The .rgw.meta pool uses RADOS namespaces to separate different types of information logically. When you query the metadata, you will encounter several top-level categories:

user: Stores the S3 user records, including access keys, capabilities, usage quotas, and contact information like email.
bucket: The high-level named bucket record. This contains essential information like the bucket owner, its placement policy (which zone it belongs to), and various flags.
bucket.instance: Represents the concrete, physical instance of a bucket. This record tracks the bucket's unique ID, the index's shard count, versioning status, and creation timestamps. A single bucket name can have multiple instances over its lifetime, such as when it is deleted and recreated.
roles: Contains STS (Security Token Service) and IAM role definitions used by the policy evaluation engine to grant temporary credentials.
group: Defines user groups, which can be used for administrative operations or policy management.
topic: Stores configuration for S3 bucket event notifications.
otp: Holds one-time password credentials for multi-factor authentication.
account: Used for Swift account metadata if the Swift API is enabled.
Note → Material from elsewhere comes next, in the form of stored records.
(** X16: an instance without a molecule makes [to_hdf5] raise, but the group
    it has written by then reads back: [from_hdf5] returns an instance
    without a molecule and with the same properties. *)
Theorem to_hdf5_partial_write_reads_back self parent :
  group_wf (group self) →
  molecule self = None →
  parent !! name (group self) = None →
  ∃ written children log ret,
    to_hdf5 self parent = (written, inl (AttributeError "to_hdf5"))
    ∧ written !! name (group self) = Some children
    ∧ from_hdf5 (mkH5 (name (group self)) children) [] = (log, inr ret)
    ∧ molecule ret = None
    ∧ properties (group ret) ≡ₚ properties (group self).
Proof.
  intros [Hwf Hkeyed] Hm Hfresh.
  set (d := properties (group self)) in *.
  set (children := write_properties (dict_values d) ∅).
  assert (∀ k, children !! k = encode ∘ PropertyMember <$> dict_get k d)
    as Hchildren.
  { intros k. unfold children. rewrite write_properties_lookup by done.
    by destruct (dict_get k d). }
  destruct (GroupedProperty_from_hdf5_stored decode_encode
              (name (group self)) children) as (members & Hload & Hmembers).
  { intros k node. rewrite Hchildren.
    destruct (dict_get k d) as [p|] eqn:Hget; [|done]. intros [= <-].
    exists (PropertyMember p). unfold stored. simpl. f_equal.
    apply dict_get_Some_elem in Hget.
    by apply (proj1 (Forall_forall _ _) Hkeyed) in Hget. }
  assert (members_molecules members = []) as Hnone.
  { destruct (members_molecules members) as [|m rest] eqn:Hmols; [done|].
    assert (MoleculeMember m ∈ members) as Hin.
    { apply members_molecules_elem. rewrite Hmols. apply elem_of_cons. by left. }
    apply Hmembers in Hin. rewrite Hchildren in Hin.
    destruct (dict_get (name_of (MoleculeMember m)) d) as [p|]; [|done].
    simpl in Hin. injection Hin as Hin.
    by apply (encode_inj decode_encode) in Hin. }
  assert (∀ p, PropertyMember p ∈ members ↔ named p ∈ d) as Hprops.
  { intros p. rewrite Hmembers, Hchildren.
    change (name_of (PropertyMember p)) with (name_of p). split.
    - destruct (dict_get (name_of p) d) as [p'|] eqn:Hget; [|done].
      intros [= Henc]. apply (encode_inj decode_encode) in Henc.
      injection Henc as ->. by apply dict_get_Some_elem.
    - intros Hin. by rewrite (dict_get_elem _ _ _ Hwf Hin). }
  eexists _, children, _, _. split_and!.
  - rewrite to_hdf5_run, GroupedProperty_to_hdf5_run, Hm. simpl. reflexivity.
  - rewrite lookup_alter_eq, ensure_group_lookup, Hfresh. done.
  - by apply from_hdf5_run.
  - simpl. unfold GroupedProperty_iter. simpl.
    by rewrite dict_values_named, Hnone.
  - simpl. unfold GroupedProperty_iter. simpl. rewrite dict_values_named.
    apply restored_properties; [done..| |done].
    pose proof (GroupedProperty_from_hdf5_wf _ _ Hload) as [Hnd _].
    simpl in Hnd. unfold dict_wf in Hnd. by rewrite dict_keys_named in Hnd.
Qed.

(** X17: after the round trip of C1, [second_q_ops] with the flag off
    returns what it returned before, and with the flag on a mapping with
    the same keys. *)
Theorem second_q_ops_after_round_trip self m parent :
  group_wf (group self) →
  molecule self = Some m →
  "Molecule" ∉ dict_keys (properties (group self)) →
  parent !! name (group self) = None →
  ∃ ret,
    round_trip self parent = inr ret
    ∧ second_q_ops (mkSettings false) ret = second_q_ops (mkSettings false) self
    ∧ ∀ key, key ∈ dict_keys (operators_dict (second_q_ops (mkSettings true) ret))
             ↔ key ∈ dict_keys (operators_dict (second_q_ops (mkSettings true) self)).
Proof.
  intros Hwf Hm Hfree Hfresh.
  destruct (hdf5_round_trip_steps decode_encode self m parent Hwf Hm Hfree Hfresh)
    as (written & children & log & ret & Hto & Hgroup & Hfrom & _ & Hperm & Hget).
  exists ret. split_and!.
  - unfold round_trip. by rewrite Hto, Hgroup, Hfrom.
  - unfold second_q_ops. cbn [negb dict_aux_operators].
    rewrite !fold_extend_with. do 3 f_equal.
    apply list_fmap_ext. intros _ cls _. unfold contribution, get_property.
    by rewrite Hget.
  - intros key. unfold second_q_ops, operators_dict. cbn [negb dict_aux_operators].
    rewrite !fold_update_with_keys_iff.
    assert (∀ prop, prop ∈ GroupedProperty_iter (group ret)
                    ↔ prop ∈ GroupedProperty_iter (group self)) as Hiter.
    { intros prop. unfold GroupedProperty_iter, dict_values. by rewrite Hperm. }
    by setoid_rewrite Hiter.
Qed.
End RoundTripMore.

Section StoreRoundTrip.
Context `{Codec}.
Hypothesis decode_encode : ∀ member, decode (encode member) = Some member.
Implicit Types (children : gmap string Node) (members : list Member).

(** X18: a stored group that holds a molecule and in which every child is a
    member written under its own name is reproduced child by child when it
    is read with [from_hdf5] and the instance is written with [to_hdf5] into
    an empty parent. *)
Theorem from_hdf5_to_hdf5 group_name children m :
  (∀ k node, children !! k = Some node → ∃ member, (k, node) = stored member) →
  children !! "Molecule" = Some (encode (MoleculeMember m)) →
  ∃ log ret written,
    from_hdf5 (mkH5 group_name children) [] = (log, inr ret)
    ∧ to_hdf5 ret ∅ = (written, inr ())
    ∧ written !! "ElectronicStructureDriverResult" = Some children.
Proof.
  intros Hstored Hmol.
  destruct (GroupedProperty_from_hdf5_stored decode_encode group_name children
              Hstored) as (members & Hload & Hmembers).
  pose proof (from_hdf5_run _ _ [] Hload) as Hrun. simpl in Hrun.
  unfold GroupedProperty_iter in Hrun. simpl in Hrun.
  rewrite dict_values_named in Hrun.
  assert (last (members_molecules members) = Some m) as Hlast.
  { assert (∀ m', m' ∈ members_molecules members → m' = m) as Hall.
    { intros m' Hin%members_molecules_elem%Hmembers.
      change (name_of (MoleculeMember m')) with "Molecule" in Hin.
      rewrite Hmol in Hin. injection Hin as Hin.
      apply (encode_inj decode_encode) in Hin. by injection Hin. }
    destruct (last (members_molecules members)) as [m'|] eqn:Hlast.
    - f_equal. by apply Hall, last_Some_elem_of.
    - apply last_None in Hlast.
      assert (m ∈ members_molecules members) as Hin.
      { apply members_molecules_elem, Hmembers. by simpl. }
      rewrite Hlast in Hin. by apply elem_of_nil in Hin. }
  rewrite Hlast in Hrun.
  set (ret := mkResult
                (mkGroup "ElectronicStructureDriverResult"
                         (named <$> members_properties members)) (Some m)) in *.
  assert (group_wf (group ret)) as Hwf by by eapply from_hdf5_wf.
  exists (route_event <$> members), ret. eexists. split_and!; [done| |].
  - by rewrite to_hdf5_run, GroupedProperty_to_hdf5_run.
  - simpl. rewrite alter_alter_eq, lookup_alter_eq, ensure_group_lookup.
    rewrite lookup_empty. simpl. f_equal.
    change (written_children ret ∅ = children).
    apply map_eq. intros k. rewrite written_children_lookup by done. simpl.
    destruct (decide (k = "Molecule")) as [->|Hk]; [done|].
    unfold GroupedProperty_get_property. simpl.
    destruct (dict_get k (named <$> members_properties members)) as [p|] eqn:Hget.
    + apply dict_get_Some_elem, list_elem_of_fmap in Hget as (p' & [= -> ->] & Hin).
      apply list_elem_of_omap in Hin as ([|p''] & Hin & [= ->]).
      symmetry. by apply (Hmembers (PropertyMember p')).
    + rewrite lookup_empty. symmetry.
      destruct (children !! k) as [node|] eqn:Hnode; [|done]. exfalso.
      destruct (Hstored _ _ Hnode) as (member & [= -> ->]).
      apply Hmembers in Hnode. destruct member as [m'|p]; [done|].
      apply dict_get_None in Hget. apply Hget.
      rewrite dict_keys_named.
      change (name_of (PropertyMember p)) with (name_of p).
      apply (list_elem_of_fmap_2 name_of).
      apply list_elem_of_omap. by exists (PropertyMember p).
Qed.
End StoreRoundTrip.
Inspecting Metadata with `radosgw-admin`

The radosgw-admin tool provides a safe and structured way to explore this control plane data. First, you can list all available metadata categories:

$ radosgw-admin metadata list
[
    "user",
    "bucket",
    "bucket.instance",
    "roles",
    ...
]
$ radosgw-admin metadata list account
[
    "RGW42603947660038067",
    "RGW46950437120753278",
    "RGW40572530565246530",
    "RGW66892093834478914",
    "RGW63384910224424377",
    "RGW94705908964376531",
    "RGW25531238860968914"
]

Next, list the specific keys within a category, such as bucket or bucket.instance:

# List all bucket names
$ radosgw-admin metadata list bucket | grep bucket1
   "bucket1",

# List all concrete bucket instances
$ radosgw-admin metadata list bucket.instance | grep bucket1
"bucket1:7fb0a3df-9553-4a76-938d-d23711e67677.34162.1",

Finally, here is an example of retrieving and decoding a specific record using its key. Piping the output to jq formats the JSON for readability:

# Get bucket metadata by its name
$ radosgw-admin metadata get bucket:bucket1 | jq .

# Get a user record by their UID
$ radosgw-admin metadata get user:my-user-id | jq .

Its important to mention that the radosgw-admin makes our life easy providing a specific cli parameter to interact with the metadata directly, like for example: radosgw-admin user , radosgw-admin account, radosgw-admin bucket ,etc

Linking Metadata to Usage

To bridge the gap between abstract metadata and real-world usage, radosgw-admin offers commands that aggregate this information:

# Get detailed stats for a bucket, including its shard count, object count, and size
$ radosgw-admin bucket stats --bucket <BUCKET_NAME> | jq .

# Get the complete metadata for a single object as RGW sees it
$ radosgw-admin object stat --bucket <BUCKET_NAME> --object <OBJECT_KEY> | jq .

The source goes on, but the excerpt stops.